И при том у него боевой темперамент,– до словарей ли ему!– «Пристрастие к полемике и публицистическим выходкам – одна из характерных черт литературной деятельности Бодуэна де-Куртенэ, повредившая ему очень много, как в практическом, так и в научном отношении»,– пишет он сам о себе[72].
«Увлекающийся характер! – говорит о нем проф. Булич. – Увлекающийся характер заставляет его разбрасываться и размениваться иногда на стрельбу из пушки по разным воробьям».
Горячая голова, полемист, поэт, увлекающийся и разбрасывающийся, – это ли составитель словаря?

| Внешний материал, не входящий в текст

(** *** The payloads *)

Definition eof_payload (capabilities warnings status_flags : Z) : bytes :=
  254 :: if has capabilities CLIENT_PROTOCOL_41 then le_enc 2 warnings ++ le_enc 2 status_flags else [].
Definition count_payload (capabilities n : Z) : bytes :=
  (if has capabilities CLIENT_OPTIONAL_RESULTSET_METADATA then [1] else []) ++ lenenc n.
Definition column_payload (spec : TupleCellSpec) : bytes :=
  lstr (chars "def") ++ lstr (chars "sys") ++ lstr (ts_table_name_ spec) ++ lstr (ts_table_name_ spec)
  ++ lstr (ts_alias_ spec) ++ lstr (ts_alias_ spec)
  ++ lenenc 12 ++ le_enc 2 33 ++ le_enc 4 16384 ++ le_enc 1 253 ++ le_enc 2 0 ++ le_enc 1 31 ++ le_enc 2 0.
Definition err_payload (capabilities code : Z) (message : bytes) : bytes :=
  255 :: le_enc 2 code ++ (if has capabilities CLIENT_PROTOCOL_41 then chars "#HY000" else []) ++ message.
Definition ok_payload (capabilities : Z) (affected_rows : Z) (info : bytes) : bytes :=
  0 :: lenenc (u64 affected_rows) ++ [0]
  ++ (if has capabilities CLIENT_PROTOCOL_41 then le_enc 2 34 ++ le_enc 2 0
      else if has capabilities CLIENT_TRANSACTIONS then le_enc 2 34 else [])
  ++ (if has capabilities CLIENT_SESSION_TRACK then lstr info else []).

Lemma eof_encoded seq w f caps : EofPacket_encode (mkEof seq (-2) w f) caps = Done (net_frame seq (eof_payload caps w f)).
Proof.
  unfold EofPacket_encode, store_int1, store_int2, eof_payload. cbn [eof_sequence_id eof_header eof_warnings eof_status_flags].
  destruct (has caps CLIENT_PROTOCOL_41).
  - rewrite put_bind, put_bind2, <-app_assoc. apply packet_encoded. vm_compute. discriminate.
  - rewrite put_bind. apply packet_encoded. vm_compute. discriminate.
Qed.

Lemma lenenc_length n : 1 ≤ blen (lenenc n) ≤ 9.
Proof. unfold lenenc. destruct (n <? 251), (n <? 2 ^ 17), (n <? 2 ^ 25); autorewrite with blen; lia. Qed.

Lemma count_encoded n m : 0 ≤ n < 2 ^ 64 →
  column_count_packet n m = Done (net_frame (mc_sequence_id_ m) (count_payload (mc_client_capabilities_flag_ m) n)).
Proof.
  intros Hn. unfold column_count_packet, store_int1, store_lenenc_int, count_payload. rewrite u64_small by done.
  pose proof (lenenc_length n). destruct (has _ _).
  - rewrite !put_bind, <-app_assoc. apply packet_encoded. autorewrite with blen. lia.
  - cbn [mbind outcome_bind]. rewrite put_bind. apply packet_encoded. autorewrite with blen. lia.
Qed.

Lemma column_encoded spec np m : 0 ∉ ts_table_name_ spec → 0 ∉ ts_alias_ spec → 4 + blen (column_payload spec) ≤ 1024 →
  column_packet spec np m = Done (net_frame (mc_sequence_id_ m) (column_payload spec)).
Proof.
  intros Ht Ha Hl. unfold column_packet.
  assert (blen (ts_table_name_ spec) < 2 ^ 64 ∧ blen (ts_alias_ spec) < 2 ^ 64) as [Ht2 Ha2].
  { unfold column_payload, lstr in Hl. rewrite !blen_app, !blen_le_enc in Hl.
    pose proof (lenenc_length (blen (ts_table_name_ spec))). pose proof (lenenc_length (blen (ts_alias_ spec))).
    pose proof (lenenc_length (blen (chars "def"))). pose proof (lenenc_length (blen (chars "sys"))). pose proof (lenenc_length 12).
    pose proof (blen_nonneg (ts_table_name_ spec)). pose proof (blen_nonneg (ts_alias_ spec)).
    pose proof (blen_nonneg (chars "def")). pose proof (blen_nonneg (chars "sys")). lia. }
  assert (0 ∉ chars "def" ∧ 0 ∉ chars "sys") as [Hd Hs] by (vm_compute; set_solver).
  assert (blen (chars "def") < 2 ^ 64 ∧ blen (chars "sys") < 2 ^ 64) as [Hd2 Hs2] by (split; vm_compute; reflexivity).
  unfold store_int1, store_int2, store_int4, store_lenenc_int at 1. change (u64 12) with 12.
  rewrite !store_lenenc_put, !put_bind by done. rewrite <-!app_assoc. apply packet_encoded.
  assert (blen (take 1024 np ++ replicate (1024 - length np) 0) = 1024) as ->; [|done].
  unfold blen. rewrite length_app, length_take, length_replicate. lia.
Qed.

(** ** A client

    The protocol as its documentation describes it: integers and strings with
    their length, packets, a text result set. *)

Definition split_at (n : Z) (bs : bytes) : option (bytes * bytes) :=
  if (0 <=? n) && (n <=? blen bs) then Some (sub 0 n bs, drop (Z.to_nat n) bs) else None.

Definition read_lenenc (bs : bytes) : option (Z * bytes) :=
  match bs with
  | [] => None
  | b :: bs =>
      if b <? 251 then Some (b, bs)
      else
        n ← (if b =? 252 then Some 2 else if b =? 253 then Some 3 else if b =? 254 then Some 8 else None);
        x ← split_at n bs; Some (le_dec x.1, x.2)
  end.
Definition read_lstr (bs : bytes) : option (bytes * bytes) := x ← read_lenenc bs; split_at x.1 x.2.

Fixpoint read_lstrs (fuel : nat) (bs : bytes) : option (list bytes) :=
  match fuel, bs with
  | _, [] => Some []
  | O, _ => None
  | S fuel, _ => x ← read_lstr bs; y ← read_lstrs fuel x.2; Some (x.1 :: y)
  end.

Definition read_frame (bs : bytes) : option (Z * bytes * bytes) :=
  x ← split_at 3 bs; y ← split_at 1 x.2; z ← split_at (le_dec x.1) y.2; Some (le_dec y.1, z.1, z.2).
(** The payloads of packets numbered from [s] on. *)
Fixpoint read_frames (fuel : nat) (s : Z) (bs : bytes) : option (list bytes) :=
  match fuel, bs with
  | _, [] => Some []
  | O, _ => None
  | S fuel, _ =>
      x ← read_frame bs;
      if x.1.1 =? s mod 256 then y ← read_frames fuel (s + 1) x.2; Some (x.1.2 :: y) else None
  end.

В предисловии к подновленному Далю он и сам говорит, что взялся за словарь «неохотно». – «И теперь почти сожалею об этом!» Еще бы! Мы все сожалеем об этом. А как бы сожалел об этом Даль, если бы был теперь жив!
За ту четверть века, которая прошла со времени второго издания Даля, Россия изменилась чрезвычайно.

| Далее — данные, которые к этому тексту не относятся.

(** Restarting from the log of [rows]. *)
Lemma wal_restart fuel base ls_id tid self lg rows room s2 :
  log_ctx_holds (ls_dir base ls_id) lg (row_op_record <$> rows) room → reboot (lc_os lg) s2 →
  Forall row_replayable rows → (length rows < fuel)%nat →
  ∃ l v s3 s4 mt m, ObLogService_open_ls fuel ls_id None (service_at base) s2 = Done (0, Some l, v, s3)
    ∧ @ObLogService_replay_ls _ (memtable_replays 0 0) fuel ls_id (svc_registered l self v) s3
        (memtable_at tid) = Done (0, s4, mt)
    ∧ mt_repr mt m ∧ ∀ h, latest m h = foldl apply_row (λ _, None) rows h.
Proof.
  intros (es & endl & id & Hrep & Hrec & _ & _) Hreb Hrows Hfu.
  pose proof (memtable_init_repr tid) as (mt & Hi & Hmt & Hfz & _).
  assert (memtable_at tid = mt) as -> by (unfold memtable_at; by rewrite Hi).
  pose proof (disk_repr_reboot _ _ _ _ _ Hreb (handler_repr_disk _ _ _ _ _ _ _ Hrep)) as Hdisk.
  by apply (open_and_replay fuel ls_id (service_at base) s2 rows es endl self mt).
Qed.


(** A row for the examples. *)
Definition demo_row (k v : Z) : ObStoreRow :=
  mkRow DF_INSERT 0 OB_INVALID_TRANS_ID (rowkey_of [k]) [v] false.

Lemma demo_row_replayable k v : is_byte k → is_byte v → row_replayable (demo_row k v).
Proof.
  intros Hk Hv. split; [|done]. split_and!; try done. split; [done|]. by constructor.
Qed.


(** ** A refused write comes back *)

Section Refused.
Context {L : Type} `{!AppendLog L, !DurableLog L}.

(** [set] logs the record before it checks the snapshot: a write with an older
    snapshot than an earlier write of the same hash is refused and logged. *)
Lemma set_stale_logged ctx ctx2 row row2 mt m lg ops room : mt_repr mt m → mt_is_frozen_ mt = false →
  mt_log_handler_ mt = true → row_wf row → row_wf row2 →
  row_hash (rowkey_ row2) = row_hash (rowkey_ row) → max_le (snapshot_version_ ctx) m →
  0 ≤ snapshot_version_ ctx2 < snapshot_version_ ctx → snapshot_version_ ctx < OB_INVALID_VERSION →
  log_holds lg ops room → rows_log_size [row; row2] ≤ room →
  ∃ mt1 lg1 mt2 lg2 m2, ObMemtable_set ctx row mt lg = Done (0, mt1, lg1)
    ∧ ObMemtable_set ctx2 row2 mt1 lg1 = Done (-1, mt2, lg2)
    ∧ mt_repr mt2 m2 ∧ latest m2 (row_hash (rowkey_ row2)) = Some (row_op row)
    ∧ ∃ room', log_holds lg2 (ops ++ [row_op_record row; row_op_record row2]) room'.
Proof.
  intros Hmt Hfz Hlh Hrow Hrow2 Hh Hmax Hs Hsi Hlg Hroom. rewrite !rows_log_size_cons in Hroom. change (rows_log_size []) with 0 in Hroom.
  pose proof (record_of_pos row). pose proof (record_of_pos row2).
  destruct (log_append_law lg ops room TABLET_OP_LOG_BASE_TYPE (record_of row) Hlg ltac:(done) ltac:(lia))
    as (lg1 & Ha & Hlg1).
  destruct (set_after_log ctx row mt m lg lg1 Hmt Hfz Hrow ltac:(by rewrite Hlh))
    as (mt1 & Hset & Hmt1 & Hfz1 & Hlh1 & _).
  destruct (spec_set_same_snapshot ctx row m ltac:(lia) Hmax) as [Hz _]. pose proof (latest_set ctx row m) as Hlat.
  destruct (log_append_law lg1 _ _ TABLET_OP_LOG_BASE_TYPE (record_of row2) Hlg1 ltac:(done) ltac:(lia))
    as (lg2 & Ha2 & Hlg2).
  destruct (set_after_log ctx2 row2 mt1 _ lg1 lg2 Hmt1 Hfz1 Hrow2 ltac:(rewrite Hlh1, Hlh; done))
    as (mt2 & Hset2 & Hmt2 & _).
  assert (∃ mx vs, (spec_set ctx row m).2 !! row_hash (rowkey_ row) = Some (mx, vs) ∧ snapshot_version_ ctx ≤ mx)
    as (mx & vs & Hlk & Hmx).
  { unfold spec_set in Hz |- *. destruct (default (0, []) (m !! row_hash (rowkey_ row))) as [mx vs].
    destruct (negb _ && _); [done|]. cbn [snd]. lk. eexists _, _. split; [done|].
    rewrite (proj2 (Z.eqb_neq _ _)) by lia. lia. }
  assert (spec_set ctx2 row2 (spec_set ctx row m).2 = (-1, (spec_set ctx row m).2)) as Hst.
  { unfold spec_set at 1, kv_created. rewrite Hh, Hlk. cbn [default id]. rewrite (proj2 (Z.eqb_neq _ _)) by lia.
    rewrite (proj2 (Z.ltb_lt _ _)) by lia. done. }
  rewrite Hst in Hset2, Hmt2. rewrite Hz in Hset. cbn [fst snd] in *.
  exists mt1, lg1, mt2, lg2, (spec_set ctx row m).2. split_and!; [done..| |].
  - rewrite (Hlat _ Hz). unfold apply_row. by rewrite bool_decide_eq_true_2.
  - eexists. rewrite <-app_assoc in Hlg2. exact Hlg2.
Qed.
End Refused.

Крестьянство расслоилось, возникли новые общественные классы, городская культура вошла в свои права, – и ведь не глухонемые подверглись всему этому, ведь сказалось же все это в наших речах и понятиях! Ведь фабричный уже не то говорит о Боге, что говорил Антон Горемыка, – и о чертях не то, и о щах не то, – новый опыт великого народа должен был создать и новое жизнеощущение; новое жизнеощущение – новые слова, новые оттенки слов, новые сентенции, пословицы и т. д. Г. же Бодуэн ничего этого не заметил, прошел мимо всего этого, – и современная эпоха, которую он должен был отразить, так и осталась неотраженной.
Он, даже страшно сказать, проворонил слова:
– Босячество.
– Босячить.
– Босячествовать.
А это ли не современные слова! «Босяк» как социальная категория, как романтический образ, возникший пред нами в конце девяностых годов и окрасивший собою всю эпоху – можно ли об этом забыть!
И не дико ли? Слово «плакат» для г. профессора все еще значит: «паспорт для людей податного сословия»! – и только.
«Паспорт для людей податного сословия»! У нас уже есть плакатные художники, выставки плакатов, – неужели же на этих выставках выставляются паспорта податного сословия!
Говоря о гондолах, г. Бодуэн позабыл гондолу воздушного шара, а перечисляя альбомы, упустил из виду альбом для фотографических карточек, и – шутка ли! – у него нет даже слова, которое так недавно было у всех на устах:
– Бойкот, бойкотировать!
Это ли, согласитесь, не рассеянность!
Но нельзя сказать, чтобы г. Бодуэн так-таки совершенно прозевал всю современную жизнь. Вот, например, что это?! Неужели я ошибся?! В четвертом томе на столбце 1577 нахожу такие два слова:
– Сергей Городецкий!!!
Ссылка на Сергея Городецкого! До чего это превосходно. Я рад несказанно. Наука снизошла со своих высот, она не посмотрела на то, что г. Городецкий – «декадент» и «щегленок» (как прозвал его К. Д. Бальмонт), она и «щегленка» сделала авторитетом! Как же она отнеслась к Короленке, к Глебу Успенскому, к Чехову, если Сергей Городецкий для нее указчик и опора.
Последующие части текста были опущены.